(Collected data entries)
_ _ _ _ _ _ _

(** * Leader/standby log replication of the nameserver
      (src/nameserver/master_slave.cc)

    A shallow embedding of [MasterSlaveImpl]: the object's data members
    become the record [state], member functions become functions in a
    small state-and-abort monad.  The files the object works on
    (sync.log behind the descriptors [log_] and [read_log_]) are part of
    the state; calls of the registered callbacks, of the RPC stub, of the
    worker thread and of the condition variables are recorded in a trace.

    Threads are sequentialised in two ways.  In the first, a member
    function runs without interruption, except at the places where it
    waits for another thread (the wait of the blocking [Log], the RPC of
    the replicator); there the other thread's steps are supplied from
    outside.  In the second (the last part of the definitions) every
    thread advances one step at a time, a step ending wherever the code
    releases the mutex or touches a data member without holding it. *)

From Stdlib Require Import ZArith List Lia String.
From coqutil Require Import Byte Word.LittleEndianList.
From stdpp Require Import base gmap.
Import ListNotations.
Local Open Scope Z_scope.

(** ** Machine integers *)

Module Int.

Definition INT_MAX : Z := 2 ^ 31 - 1.
Definition INT_MIN : Z := - 2 ^ 31.

(** Conversion to [int]: the value modulo [2^32], read as two's
    complement.  Every [int] computation of the source goes through it. *)
Definition to_int (z : Z) : Z := (z + 2 ^ 31) mod 2 ^ 32 - 2 ^ 31.

(** Conversion to [int64_t]. *)
Definition to_int64 (z : Z) : Z := (z + 2 ^ 63) mod 2 ^ 64 - 2 ^ 63.

(** Modelled from the spec: the fields of [AppendLogRequest] are declared
    in a .proto file outside src/; the spec gives the request offset as a
    uint32 (and the response offset as an int32).  Storing an [int] into
    the request, and comparing the request's offset with an [int],
    converts the [int] to unsigned. *)
Definition to_uint32 (z : Z) : Z := z mod 2 ^ 32.

Definition in_int (z : Z) : Prop := INT_MIN <= z <= INT_MAX.

End Int.
Import Int.

(** ** Data *)

(** A [std::string] holding a log entry. *)
Abbreviation bytes := (list byte).

Definition str_length (b : bytes) : Z := Z.of_nat (length b).

(** A completion callback [boost::function<void (bool)>] handed to the
    asynchronous [Log]; the model keeps the closure's identity only. *)
Definition callback := nat.

(** The request and the response of the AppendLog RPC. *)
Record AppendLogRequest := { req_offset : Z; req_log_data : bytes }.
Record AppendLogResponse := { resp_success : bool; resp_offset : Z }.

(** What the object does to its surroundings, oldest first. *)
Inductive event :=
| EvApply (entry : bytes)                     (* log_callback_(entry) *)
| EvDone (offset : Z) (c : callback) (ok : bool)
                                              (* callback(ok), registered for [offset] *)
| EvSend (request : AppendLogRequest)         (* SendRequest(... AppendLog ...) answered *)
| EvGetStub (addr : string)                   (* rpc_client_->GetStub(addr, &slave_stub_) *)
| EvStartWorker                               (* worker_.Start(BackgroundLog) *)
| EvSignalCond                                (* cond_.Signal() *)
| EvSignalLogDone                             (* log_done_.Signal() *)
| EvTimeWait (wait_time : Z).                 (* log_done_.TimeWait(wait_time) *)

(** A job handed to [thread_pool_->DelayTask]: PorcessCallbck(offset, len, true). *)
Record task := { task_offset : Z; task_len : Z }.
(** * Browser session, tab registry and element extraction

    A shallow embedding of [src/browser/connection.ts] (the session
    manager and the tab registry) and of the [puppeteer_evaluate] and
    [puppeteer_interactable_elements] cases of [handleToolCall].

    The browser engine (Puppeteer) is not part of the repository.  It is
    represented by a small explicit store: the browsers launched so far,
    their open pages and the observers registered on them.  Whatever the
    engine decides on its own (whether a launch, a navigation or a script
    evaluation succeeds) is an argument of the operation that asks for it.
    Apart from that, a call on a connected browser succeeds, opening a
    page on a browser that is gone is refused, and a browser that is gone
    lists no pages.

    The modules Connection and Extraction take JavaScript numbers at
    their integer values ([Z]), the awaits of ensureBrowser that follow
    the launch as resolving, and elements as HTML elements.  The modules
    Numbers, Awaited and Bounded drop these three restrictions: a tab
    index or a bound is any number, each await after the launch can be
    rejected, and the className of an element need not be a string.
    Strings are ASCII text.  The handler code is the one that builds the
    [button[text*=...]] selectors and the [attributes] object; the other
    copy of the handler differs in the text selector only. *)

From Stdlib Require Import ZArith Ascii String.
From stdpp Require Import base decidable option list strings pretty gmap.

Local Open Scope Z_scope.

(** ** Outcomes of an asynchronous call *)

Inductive Error :=
| NotInitialized                       (* 'Browser not initialized' *)
| CannotCloseLast                      (* 'Cannot close the last remaining tab' *)
| OutOfRange (tabIndex : Z) (count : nat)
| LaunchFailure                        (* puppeteer.launch rejected *)
| NavigationFailure                    (* page.goto rejected *)
| EngineFailure.                       (* any other rejected engine call *)

Inductive Outcome (A : Type) :=
| Returned (a : A)
| Thrown (e : Error).

Arguments Returned {A} a.
Arguments Thrown {A} e.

_ _ _ _ _ _ _

#### [REQUIRED WORK]
Find the line with "Definition to_int64 (z" in the entries above. Retype it and each line after it, exactly, through the line with "(* log_done_.Signal() *)", and stop there.

#### [RESPONSE TO THE EXERCISE]
Definition to_int64 (z : Z) : Z := (z + 2 ^ 63) mod 2 ^ 64 - 2 ^ 63.

(** Modelled from the spec: the fields of [AppendLogRequest] are declared
    in a .proto file outside src/; the spec gives the request offset as a
    uint32 (and the response offset as an int32).  Storing an [int] into
    the request, and comparing the request's offset with an [int],
    converts the [int] to unsigned. *)
Definition to_uint32 (z : Z) : Z := z mod 2 ^ 32.

Definition in_int (z : Z) : Prop := INT_MIN <= z <= INT_MAX.

End Int.
Import Int.

(** ** Data *)

(** A [std::string] holding a log entry. *)
Abbreviation bytes := (list byte).

Definition str_length (b : bytes) : Z := Z.of_nat (length b).

(** A completion callback [boost::function<void (bool)>] handed to the
    asynchronous [Log]; the model keeps the closure's identity only. *)
Definition callback := nat.

(** The request and the response of the AppendLog RPC. *)
Record AppendLogRequest := { req_offset : Z; req_log_data : bytes }.
Record AppendLogResponse := { resp_success : bool; resp_offset : Z }.

(** What the object does to its surroundings, oldest first. *)
Inductive event :=
| EvApply (entry : bytes)                     (* log_callback_(entry) *)
| EvDone (offset : Z) (c : callback) (ok : bool)
                                              (* callback(ok), registered for [offset] *)
| EvSend (request : AppendLogRequest)         (* SendRequest(... AppendLog ...) answered *)
| EvGetStub (addr : string)                   (* rpc_client_->GetStub(addr, &slave_stub_) *)
| EvStartWorker                               (* worker_.Start(BackgroundLog) *)
| EvSignalCond                                (* cond_.Signal() *)
| EvSignalLogDone                             (* log_done_.Signal() *)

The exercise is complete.